O jornal francês Le Figaro destacou recentemente Portugal como uma “história de sucesso econômico” em uma Europa marcada pelo baixo crescimento, colocando entre as razões desse desempenho a capacidade de atrair talento e investimento, o crescimento do setor de tecnologia, incentivos à pesquisa, qualidade de vida e o surgimento de novas infraestruturas digitais e energéticas.

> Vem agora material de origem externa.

Lemma pop_back_while_spec q max :
  pop_back_while (rev q) (total_size q) max =
    (rev (longest_fit max q), total_size (longest_fit max q)).
Proof.
  induction q as [|e q IH] using rev_ind; [done|].
  rewrite rev_app_distr. cbn [rev app pop_back_while].
  destruct (Z.ltb_spec max (total_size (q ++ [e]))).
  - rewrite longest_fit_snoc by done. rewrite total_size_app. cbn [total_size foldr].
    replace (total_size q + (entry_size e + 0) - entry_size e) with (total_size q) by lia.
    apply IH.
  - rewrite longest_fit_all by done. by rewrite rev_app_distr.
Qed.

Lemma fit_size_spec t :
  table_inv t →
  fit_size t = mkDynamicTable (longest_fit (dt_max_size t) (dt_queue t))
    (total_size (longest_fit (dt_max_size t) (dt_queue t))) (dt_max_size t).
Proof.
  intros H. unfold fit_size. rewrite H, pop_back_while_spec. by rewrite rev_involutive.
Qed.

(** inserting an entry or changing the size limit keeps exactly the longest
    run of newest entries that fits, and [curr_size] stays their total size,
    within the limit. *)
Theorem dynamic_table_refines (t : DynamicTable) (h : Header) (v : bytes) (m : Z)
    (Hinv : table_inv t) (Hmax : 0 ≤ dt_max_size t) (Hm : 0 ≤ m) :
  (dt_queue (dt_update t h v) = longest_fit (dt_max_size t) ((h, v) :: dt_queue t) ∧
   table_inv (dt_update t h v) ∧ dt_max_size (dt_update t h v) = dt_max_size t ∧
   dt_curr_size (dt_update t h v) ≤ dt_max_size t) ∧
  (dt_queue (dt_update_size t m) = longest_fit m (dt_queue t) ∧
   table_inv (dt_update_size t m) ∧ dt_max_size (dt_update_size t m) = m ∧
   dt_curr_size (dt_update_size t m) ≤ m).
Proof.
  unfold dt_update, dt_update_size. split; rewrite fit_size_spec.
  - split_and!; [done..|]. by apply total_size_longest_fit.
  - unfold table_inv in *. cbn. unfold total_size in *. lia.
  - split_and!; [done..|]. by apply total_size_longest_fit.
  - done.
Qed.

Definition two_entries : DynamicTable :=
  dt_update (dt_update (with_max_size 80) (Other (bs "a")) (bs "1")) (Other (bs "b")) (bs "2").

Lemma dynamic_table_refines_witness :
  dt_queue two_entries = [(Other (bs "b"), bs "2"); (Other (bs "a"), bs "1")] ∧
  dt_queue (dt_update two_entries (Other (bs "c")) (bs "3")) =
    [(Other (bs "c"), bs "3"); (Other (bs "b"), bs "2")].
Proof.
  split; [vm_compute; reflexivity|].
  refine (eq_trans (proj1 (proj1 (dynamic_table_refines two_entries (Other (bs "c")) (bs "3") 0
    _ _ _))) _); vm_compute; first [reflexivity | discriminate].
Defined.

(** ** The searcher *)

Definition arm_ok (a : string * option string * TableIndex) : bool :=
  match a with
  | (k, Some v, IHeader i) => bool_decide (static_header i = Some (Other (bs k), bs v))
  | (k, None, IHeaderName i) => bool_decide (static_header_name i = Some (Other (bs k)))
  | _ => false
  end && match a.2 with IHeader i | IHeaderName i => (0 <=? i) && (i <=? 61) end.

Lemma match_arms_sound arms key value r :
  forallb arm_ok arms = true → match_arms arms key value = Some r →
  match r with
  | IHeader i => static_header i = Some (Other key, value) ∧ 0 ≤ i ≤ 61
  | IHeaderName i => static_header_name i = Some (Other key) ∧ 0 ≤ i ≤ 61
  end.
Proof.
  induction arms as [|[[k v] r'] arms IH]; [done|]. cbn [forallb match_arms].
  intros H. apply andb_true_iff in H as [Ha Harms].
  destruct (bool_decide (key = bs k) && _) eqn:E; [|by apply IH].
  intros [= ->]. apply andb_true_iff in E as [Ek Ev]. apply bool_decide_eq_true in Ek as ->.
  unfold arm_ok in Ha. cbn in Ha. apply andb_true_iff in Ha as [Ha Hi].
  destruct v as [v|], r as [i|i]; try done; apply bool_decide_eq_true in Ha; bool_to_prop.
  - apply bool_decide_eq_true in Ev as ->. done.
  - done.
Qed.

(** The static index is right about the static table. *)
Lemma static_index_sound h v r :
  static_index h v = Some r →
  match r with
  | IHeader i => static_header i = Some (h, v) ∧ 0 ≤ i ≤ 61
  | IHeaderName i => static_header_name i = Some h ∧ 0 ≤ i ≤ 61
  end.
Proof.
  destruct h; cbn [static_index].
  6: { apply match_arms_sound. vm_compute. reflexivity. }
  all: repeat case_decide; subst; intros [= <-]; cbn; (split; [done|lia]).
Qed.

(** What the loop over the dynamic table finds. *)
Lemma dt_index_from_spec q n index h v :
  match dt_index_from q n index h v with
  | Some (IHeader i) =>
      index = Some (IHeader i) ∨ n ≤ i ∧ q !! Z.to_nat (i - n) = Some (h, v)
  | Some (IHeaderName i) =>
      index = Some (IHeaderName i) ∨
      n ≤ i ∧ ∃ v', q !! Z.to_nat (i - n) = Some (h, v') ∧ v' ≠ v
  | None => index = None ∧ ∀ v', (h, v') ∉ q
  end.
Proof.
  revert n index. induction q as [|[h' v'] q IH]; intros n index; cbn [dt_index_from].
  { destruct index as [[]|]; eauto. split; [done|]. intros v' H. by apply not_elem_of_nil in H. }
  assert (∀ i, n + 1 ≤ i → ((h', v') :: q) !! Z.to_nat (i - n) = q !! Z.to_nat (i - (n + 1))) as Hs.
  { intros i Hi. replace (Z.to_nat (i - n)) with (S (Z.to_nat (i - (n + 1)))) by lia. done. }
  assert (∀ index', (∀ v'', (h, v'') ∉ (h', v') :: q ↔ (h, v'') ∉ q) ∨ index' ≠ None →
    (∀ j, index' = Some j → index = Some j ∨ (j = IHeaderName n ∧ h = h' ∧ v' ≠ v)) →
    (index' = None → index = None) →
    match dt_index_from q (n + 1) index' h v with
    | Some (IHeader i) =>
        index = Some (IHeader i) ∨ n ≤ i ∧ ((h', v') :: q) !! Z.to_nat (i - n) = Some (h, v)
    | Some (IHeaderName i) =>
        index = Some (IHeaderName i) ∨
        n ≤ i ∧ ∃ v'', ((h', v') :: q) !! Z.to_nat (i - n) = Some (h, v'') ∧ v'' ≠ v
    | None => index = None ∧ ∀ v'', (h, v'') ∉ (h', v') :: q
    end) as Hstep.
  { intros index' Hn Hj Hnone. specialize (IH (n + 1) index').
    destruct (dt_index_from q (n + 1) index' h v) as [[i|i]|].
    - destruct IH as [IH|[Hi IH]]; [|right; rewrite Hs by lia; split; [lia|done]].
      destruct (Hj _ IH) as [?|[? _]]; [by left|done].
    - destruct IH as [IH|[Hi IH]]; [|right; rewrite Hs by lia; split; [lia|done]].
      destruct (Hj _ IH) as [?|([= ->] & -> & ?)]; [by left|right]. split; [lia|].
      rewrite Z.sub_diag. eauto.
    - destruct IH as [IH1 IH2]. split; [auto|]. intros v''. destruct Hn as [Hn|Hn]; [|done].
      apply Hn, IH2. }
  case_decide as Eh; [subst h'; case_decide as Ev|].
  - subst v'. right. split; [lia|]. by rewrite Z.sub_diag.
  - destruct index as [j|]; apply Hstep; try done; [by right|intros j' Hj'; by left|by right|].
    intros j [= <-]. eauto.
  - apply Hstep; [left|naive_solver|done]. intros v''. rewrite elem_of_cons. naive_solver.
Qed.

Lemma search_header_dynamic t i :
  0 ≤ i → search_header t (i + 62) = dt_queue t !! Z.to_nat i ∧
  search_header_name t (i + 62) = fst <$> dt_queue t !! Z.to_nat i.
Proof.
  intros Hi. unfold search_header, search_header_name, dt_header_name, dt_header.
  destruct (Z.leb_spec (i + 62) 61); [lia|]. by rewrite Z.add_simpl_r.
Qed.

Lemma search_header_static t i :
  i ≤ 61 → search_header t i = static_header i ∧ search_header_name t i = static_header_name i.
Proof.
  intros Hi. unfold search_header, search_header_name. by destruct (Z.leb_spec i 61); [|lia].
Qed.

(** The only way for an index to be wrong: the name is known to the dynamic
    table alone, and only with other values. *)
Definition name_only_dynamic (t : DynamicTable) (h : Header) (v : bytes) : bool :=
  match static_index h v, dt_index t h v with
  | None, Some (IHeaderName _) => true
  | _, _ => false
  end.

Os números ajudam a explicar essa atenção. No segundo trimestre, a economia portuguesa cresceu 0,8% em relação aos três meses anteriores e 2,5% em relação ao ano anterior, destacando-se entre as economias da Zona Euro. Ao mesmo tempo, as contas públicas melhoraram nos últimos anos e o peso da dívida pública caiu significativamente. É uma imagem muito diferente da que Portugal projetou há pouco mais de uma década, quando o país apareceu na imprensa internacional associado principalmente à crise financeira, à austeridade e ao

resgate externo.

Mas o aspecto mais interessante da análise do Le Figaro está na transformação da própria economia. O jornal destaca Lisboa e a Unicorn Factory, criada em 2022, que terão contribuído para atrair 17 startups internacionais avaliadas em mais de um bilhão de euros. A capital portuguesa conseguiu se posicionar em um mercado onde as cidades estão competindo cada vez mais por empresas, empreendedores, engenheiros e investimentos. A qualidade de vida, a segurança, a disponibilidade de mão de obra qualificada e os esquemas destinados a atrair profissionais internacionais passaram, portanto, a ter um valor econômico que vai muito além do turismo.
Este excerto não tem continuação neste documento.